[Start of Attachment]

(* ===== verification/Serialize.v ===== *)
(** src/src/stl.c (serialization): the text form of a column vector that is
    stored in RocksDB, [V:{T:type:N:count}:D:[v1:v2:...]], its writer
    [vectorSerialize], the in-place iterator that scans use to read it back
    without building a vector, and the two [strtok_r]-based readers. *)

From S2P Require Import Prelude CString Sds Keys Vector.

Definition RELMODEL_VECTOR_PREFIX : bytes := lit "V:".
Definition RELMODEL_VECTOR_COUNT_PREFIX : bytes := lit "N:".
Definition RELMODEL_VECTOR_TYPE_PREFIX : bytes := lit "T:".
Definition RELMODEL_VECTOR_DATA_PREFIX : bytes := lit "D:[".
Definition VECTOR_DATA_PREFIX : bytes := lit "[".
Definition VECTOR_DATA_SUFFIX : bytes := lit "]".

(** * vectorToSds, vectorSerialize *)

(** The element loops: [n] rounds from index [i]; the separator follows every
    element but the last one of [count]. *)
Fixpoint cat_elements (n : nat) (v : Vector bytes) (i : Z) (last : Z) (sep acc : bytes) : res bytes :=
  match n with
  | O => Ok acc
  | S n' =>
      p ← vectorGet v i;
      element ← deref p;
      let acc := acc ++ element in
      cat_elements n' v (i + 1) last sep (if i <? last then acc ++ sep else acc)
  end.

Definition vectorToSds (v : Vector bytes) : res bytes :=
  cat_elements (Z.to_nat (vectorCount v)) v 0 (vectorCount v - 1) (lit " ") [].

Definition vectorSerialize (v : Vector bytes) : res bytes :=
  let v_type := v_type v in
  let v_count := to_int (v_count v) in
  serial_buf ← sdscatfmt [] (lit "%s{%s%i:%s%i}:%s:%s")
    [FStr RELMODEL_VECTOR_PREFIX; FStr RELMODEL_VECTOR_TYPE_PREFIX; FInt v_type;
     FStr RELMODEL_VECTOR_COUNT_PREFIX; FInt v_count; FStr RELMODEL_DATA_PREFIX;
     FStr VECTOR_DATA_PREFIX];
  serial_buf ← cat_elements (Z.to_nat v_count) v 0 (v_count - 1) RELMODEL_DELIMITER serial_buf;
  Ok (serial_buf ++ VECTOR_DATA_SUFFIX).

(** * The token scanner *)

Inductive token_mode := INCLUDE_END_POINT | EXCLUDE_END_POINT_ALL | EXCLUDE_END_POINT_ON_TOKEN.
#[export] Instance token_mode_eq_dec : EqDecision token_mode.
Proof. solve_decision. Defined.

(** The scanning loop from [*i]: [None] if it runs to the end of [col_v], else
    the position and size at the end point and whether it overflowed. *)
Fixpoint token_loop (fuel : nat) (col_v : bytes) (i : nat) (end_point : ascii)
    (mode : token_mode) (reverse : bool) (token_size : nat) : option (nat * nat * bool) * nat :=
  match fuel with
  | O => (None, i)
  | S f =>
      if (length col_v <=? i)%nat then (None, i)
      else
        match col_v !! (if reverse then length col_v - 1 - i else i)%nat with
        | None => (None, i)
        | Some ch =>
            if decide (ch = end_point) then
              match reverse, mode with
              | false, INCLUDE_END_POINT => (Some (S i, S token_size, false), S i)
              | false, EXCLUDE_END_POINT_ON_TOKEN => (Some (S i, token_size, false), S i)
              | false, EXCLUDE_END_POINT_ALL => (Some (i, token_size, false), i)
              | true, INCLUDE_END_POINT => (Some (i, S token_size, false), i)
              | true, _ => match i with
                           | O => (Some (i, token_size, true), i)
                           | S i' => (Some (i', token_size, false), i')
                           end
              end
            else token_loop f col_v (S i) end_point mode reverse (S token_size)
        end
  end.

(** [_getTargetToken(col_v, &i, end_point, mode, reverse)]: the token or NULL, and
    the new value of [*i]. *)
Definition _getTargetToken (col_v : bytes) (i : nat) (end_point : ascii)
    (mode : token_mode) (reverse : bool) : option bytes * nat :=
  match token_loop (S (length col_v)) col_v i end_point mode reverse 0 with
  | (None, i') => (None, i')
  | (Some (i', token_size, overflowed), _) =>
      if overflowed : bool then (None, i')
      else if reverse then
        let token := slice col_v (length col_v - 1 - i') token_size in
        (Some token, match mode with
                     | INCLUDE_END_POINT => i' + 1
                     | EXCLUDE_END_POINT_ON_TOKEN => i' + 2
                     | EXCLUDE_END_POINT_ALL => i'
                     end)%nat
      else (Some (slice col_v i token_size), i')
  end.

(** A token that the caller passes to [sdslen] (in the log call) and [strcmp]. *)
Definition used_token (r : option bytes * nat) : res (bytes * nat) :=
  t ← deref r.1; Ok (t, r.2).

(** Returns the status, the position, the type and the count. *)
Definition _preprocessMakeColumnVectorIter (col_v : bytes) (i : nat)
    : res (rc * (nat * Z * Z)) :=
  t ← used_token (_getTargetToken col_v i "{" INCLUDE_END_POINT false);
  if negb (strcmp_eq t.1 (lit "V:{")) then Ok (C_ERR, (t.2, -1, -1))
  else
  t ← used_token (_getTargetToken col_v t.2 ":" INCLUDE_END_POINT false);
  if negb (strcmp_eq t.1 (lit "T:")) then Ok (C_ERR, (t.2, -1, -1))
  else
  t ← used_token (_getTargetToken col_v t.2 ":" EXCLUDE_END_POINT_ON_TOKEN false);
  let v_type := atoi t.1 in
  t ← used_token (_getTargetToken col_v t.2 ":" INCLUDE_END_POINT false);
  if negb (strcmp_eq t.1 (lit "N:")) then Ok (C_ERR, (t.2, v_type, -1))
  else
  t ← used_token (_getTargetToken col_v t.2 "}" EXCLUDE_END_POINT_ON_TOKEN false);
  let v_count := atoi t.1 in
  let t := _getTargetToken col_v t.2 "D" EXCLUDE_END_POINT_ALL false in
  Ok (C_OK, (t.2, v_type, v_count)).
Lemma u2s_pad2 n k : 1 ≤ n → 0 ≤ k < 100 → u2s (100 * n + k) = u2s n ++ pad2 k.
Proof.
  intros Hn Hk. pose proof (Z.div_mod k 10). pose proof (Z.mod_pos_bound k 10).
  assert (0 ≤ k / 10 < 10) by (split; [apply Z.div_pos; lia|apply Z.div_lt_upper_bound; lia]).
  replace (100 * n + k) with (10 * (10 * n + k / 10) + k mod 10) by lia.
  rewrite !u2s_snoc by lia. by rewrite <- app_assoc.
Qed.

Lemma pad2_u2s n : 10 ≤ n < 100 → pad2 n = u2s n.
Proof.
  intros Hn. pose proof (Z.div_mod n 10). pose proof (Z.mod_pos_bound n 10).
  assert (1 ≤ n / 10 < 10) by (split; [apply Z.div_le_lower_bound; lia|apply Z.div_lt_upper_bound; lia]).
  rewrite u2s_eq by lia. destruct (Z.ltb_spec n 10); [lia|]. rewrite u2s_eq by lia.
  by destruct (Z.ltb_spec (n / 10) 10); [|lia].
Qed.

Lemma date_digits y m d :
  1000 ≤ y ≤ 9999 → 0 ≤ m < 100 → 0 ≤ d < 100 →
  pad4 y ++ pad2 m ++ pad2 d = d2s (10000 * y + 100 * m + d).
Proof.
  intros Hy Hm Hd. unfold d2s. destruct (Z.ltb_spec (10000 * y + 100 * m + d) 0); [lia|].
  replace (10000 * y + 100 * m + d) with (100 * (100 * y + m) + d) by lia. rewrite !u2s_pad2 by lia.
  pose proof (Z.div_mod y 100). pose proof (Z.mod_pos_bound y 100).
  assert (10 ≤ y / 100 < 100) by (split; [apply Z.div_le_lower_bound; lia|apply Z.div_lt_upper_bound; lia]).
  replace y with (100 * (y / 100) + y mod 100) at 2 by lia. rewrite u2s_pad2 by lia.
  unfold pad4. rewrite pad2_u2s by lia. by rewrite <- !app_assoc.
Qed.

Lemma pad2_no n c : 0 ≤ n < 100 → numeral_byte c = false ∨ c = "-"%char → c ∉ pad2 n.
Proof.
  intros Hn Hc Hin. unfold pad2 in Hin.
  assert (0 ≤ n / 10 < 10) by (split; [apply Z.div_pos; lia|apply Z.div_lt_upper_bound; lia]).
  pose proof (Z.mod_pos_bound n 10).
  assert (Hd : is_digit c = true).
  { rewrite elem_of_cons, list_elem_of_singleton in Hin.
    destruct Hin as [-> | ->]; apply is_digit_digit; lia. }
  destruct Hc as [Hc| ->]; [|done]. unfold numeral_byte in Hc. by rewrite Hd in Hc.
Qed.

Lemma pad4_no n c : 0 ≤ n ≤ 9999 → numeral_byte c = false ∨ c = "-"%char → c ∉ pad4 n.
Proof.
  intros Hn Hc. pose proof (Z.mod_pos_bound n 100). unfold pad4. rewrite elem_of_app. intros [H'|H']; revert H'.
  - apply pad2_no; [|done]. split; [apply Z.div_pos; lia|apply Z.div_lt_upper_bound; lia].
  - apply pad2_no; [lia|done].
Qed.

Lemma date_text_nonul y m d :
  0 ≤ y ≤ 9999 → 0 ≤ m < 100 → 0 ≤ d < 100 → nonul (date_text y m d).
Proof.
  intros Hy Hm Hd. unfold date_text, nonul. rewrite !not_elem_of_app.
  split_and!; [apply pad4_no|by apply (bool_decide_unpack _)|apply pad2_no|by apply (bool_decide_unpack _)|apply pad2_no];
    (done || lia || by left).
Qed.

Lemma split_date y m d :
  0 ≤ y ≤ 9999 → 0 ≤ m < 100 → 0 ≤ d < 100 →
  sdssplit (date_text y m d) ADDB_DATE_PARTITION_TOKEN = Some [pad4 y; pad2 m; pad2 d].
Proof.
  intros Hy Hm Hd. unfold sdssplit, sdssplitlen. change (cstr ADDB_DATE_PARTITION_TOKEN) with ["-"%char].
  assert (E : date_text y m d = sdsjoinsds [pad4 y; pad2 m; pad2 d] ["-"%char])
    by (by rewrite !sdsjoinsds_cons by done).
  cbn [length Nat.ltb Nat.leb]. destruct (Nat.eqb_spec (length (date_text y m d)) 0) as [H0|_].
  { unfold date_text, pad4, pad2 in H0. simpl in H0. lia. }
  f_equal. rewrite E. apply (split_loop_join_inv "-"%char [pad4 y; pad2 m; pad2 d] _ [] []); [done| |lia].
  repeat constructor; [apply pad4_no|apply pad2_no|apply pad2_no]; (lia || by right).
Qed.

(** The join of the three parts is a numeral exactly when the year has no
    leading zero. *)
Lemma string2l_date y m d :
  0 ≤ y ≤ 9999 → 0 ≤ m < 100 → 0 ≤ d < 100 →
  string2l (pad4 y ++ pad2 m ++ pad2 d) =
    (if y <? 1000 then None else Some (10000 * y + 100 * m + d)).
Proof.
  intros Hy Hm Hd. rewrite string2l_string2ll. destruct (Z.ltb_spec y 1000) as [Hlt|Hge].
  - destruct (string2ll _) as [z|] eqn:E; [|done]. apply string2ll_iff in E as [E _]. exfalso.
    assert (Hh : pad4 y = digit 0 :: tail (pad4 y)).
    { unfold pad4, pad2. cbn [tail app]. do 2 f_equal. rewrite Z.div_div by lia. apply Z.div_small. lia. }
    rewrite Hh in E. cbn [app] in E. unfold d2s in E. destruct (Z.ltb_spec z 0) as [Hz|Hz]; [discriminate E|].
    destruct (decide (z = 0)) as [->|Hz0]; [discriminate E|].
    destruct (u2s_head z) as (k & t & Ek & Hk); [lia|]. rewrite Ek in E. injection E as E _.
    apply (f_equal digit_val) in E. rewrite !digit_val_digit in E by lia. lia.
  - rewrite date_digits by lia. apply string2ll_iff. split; [done|]. unfold LLONG_MIN, LLONG_MAX. lia.
Qed.

Lemma dateStrToInteger_spec s z :
  dateStrToInteger s = Some z ↔
  ∃ y m d, 1000 ≤ y ≤ 9999 ∧ 1 ≤ m ≤ 12 ∧ 1 ≤ d ≤ 31 ∧ cstr s = date_text y m d ∧
           z = 10000 * y + 100 * m + d.
Proof.
  unfold dateStrToInteger.
  assert (Hdate : ∀ y m d, 0 ≤ y ≤ 9999 → 1 ≤ m ≤ 12 → 1 ≤ d ≤ 31 → cstr s = date_text y m d →
    match sdssplit (cstr s) ADDB_DATE_PARTITION_TOKEN with
    | None => None
    | Some tokens => if negb (length tokens =? 3)%nat then None else string2l (sdsjoinsds tokens [])
    end = (if y <? 1000 then None else Some (10000 * y + 100 * m + d))).
  { intros y m d Hy Hm Hd ->. rewrite split_date by lia. cbn [length Nat.eqb negb].
    rewrite !sdsjoinsds_cons by done. change (sdsjoinsds [pad2 d] []) with (pad2 d). cbn [app].
    apply string2l_date; lia. }
  destruct (Z.eqb_spec (stringmatchregex ADDB_DATE_PARTITION_PATTERN s) 0) as [H0|H1].
  - split; [done|]. intros (y & m & d & Hy & Hm & Hd & E & _). exfalso.
    assert (stringmatchregex ADDB_DATE_PARTITION_PATTERN s = 1); [|lia].
    apply stringmatchregex_spec, date_pattern_spec. exists y, m, d. split_and!; (done || lia).
  - assert (Hm1 : stringmatchregex ADDB_DATE_PARTITION_PATTERN s = 1).
    { unfold stringmatchregex in *. by destruct (existsb _ _). }
    apply stringmatchregex_spec, date_pattern_spec in Hm1 as (y & m & d & Hy & Hm & Hd & E).
    rewrite (Hdate y m d) by done. destruct (Z.ltb_spec y 1000) as [Hlt|Hge].
    + split; [done|]. intros (y' & m' & d' & Hy' & Hm' & Hd' & E' & _). exfalso.
      rewrite E in E'. unfold date_text in E'.
      apply (f_equal (take 4)) in E'. change (pad4 y = pad4 y') in E'.
      pose proof (string2l_date y 1 1 Hy ltac:(lia) ltac:(lia)) as S1.
      rewrite E', string2l_date in S1 by lia.
      destruct (Z.ltb_spec y' 1000), (Z.ltb_spec y 1000); (lia || discriminate S1).
    + split; [intros [= <-]; exists y, m, d; split_and!; (done || lia)|].
      intros (y' & m' & d' & Hy' & Hm' & Hd' & E' & ->).
      pose proof (Hdate y m d Hy Hm Hd E) as A. rewrite (Hdate y' m' d') in A by (done || lia).
      by destruct (Z.ltb_spec y' 1000), (Z.ltb_spec y 1000); [lia..|].
Qed.

(** A numeral is not a date, so it is classified by its value. *)
Lemma classify_d2s z : LLONG_MIN ≤ z ≤ LLONG_MAX → classify (d2s z) = VLong z.
Proof.
  intros Hz. unfold classify. destruct (dateStrToInteger (d2s z)) as [l|] eqn:E.
  - exfalso. apply dateStrToInteger_spec in E as (y & m & d & Hy & _ & _ & E & _).
    rewrite (cstr_nonul _ (d2s_nonul z)) in E.
    assert (H4 : d2s z !! 4%nat = Some "-"%char) by (by rewrite E).
    unfold d2s in H4. destruct (Z.ltb_spec z 0) as [H|H]; [cbn [lookup list_lookup] in H4|];
      apply list_elem_of_lookup_2 in H4;
      (pose proof (u2s_digits (Z.abs z) ltac:(lia)) as Hu; rewrite Forall_forall in Hu).
    + replace (Z.abs z) with (- z) in Hu by lia. by apply Hu in H4.
    + replace (Z.abs z) with z in Hu by lia. by apply Hu in H4.
  - rewrite (cstr_nonul _ (d2s_nonul z)), string2l_string2ll.
    assert (string2ll (d2s z) = Some z) as ->; [by apply string2ll_iff|done].
Qed.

[End of Attachment]

In the records above, some lines may contain the word "length"; copy every one of them.

Answer box ▸
      if (length col_v <=? i)%nat then (None, i)
        match col_v !! (if reverse then length col_v - 1 - i else i)%nat with
  match token_loop (S (length col_v)) col_v i end_point mode reverse 0 with
        let token := slice col_v (length col_v - 1 - i') token_size in
  cbn [length Nat.ltb Nat.leb]. destruct (Nat.eqb_spec (length (date_text y m d)) 0) as [H0|_].
    | Some tokens => if negb (length tokens =? 3)%nat then None else string2l (sdsjoinsds tokens [])
  { intros y m d Hy Hm Hd ->. rewrite split_date by lia. cbn [length Nat.eqb negb].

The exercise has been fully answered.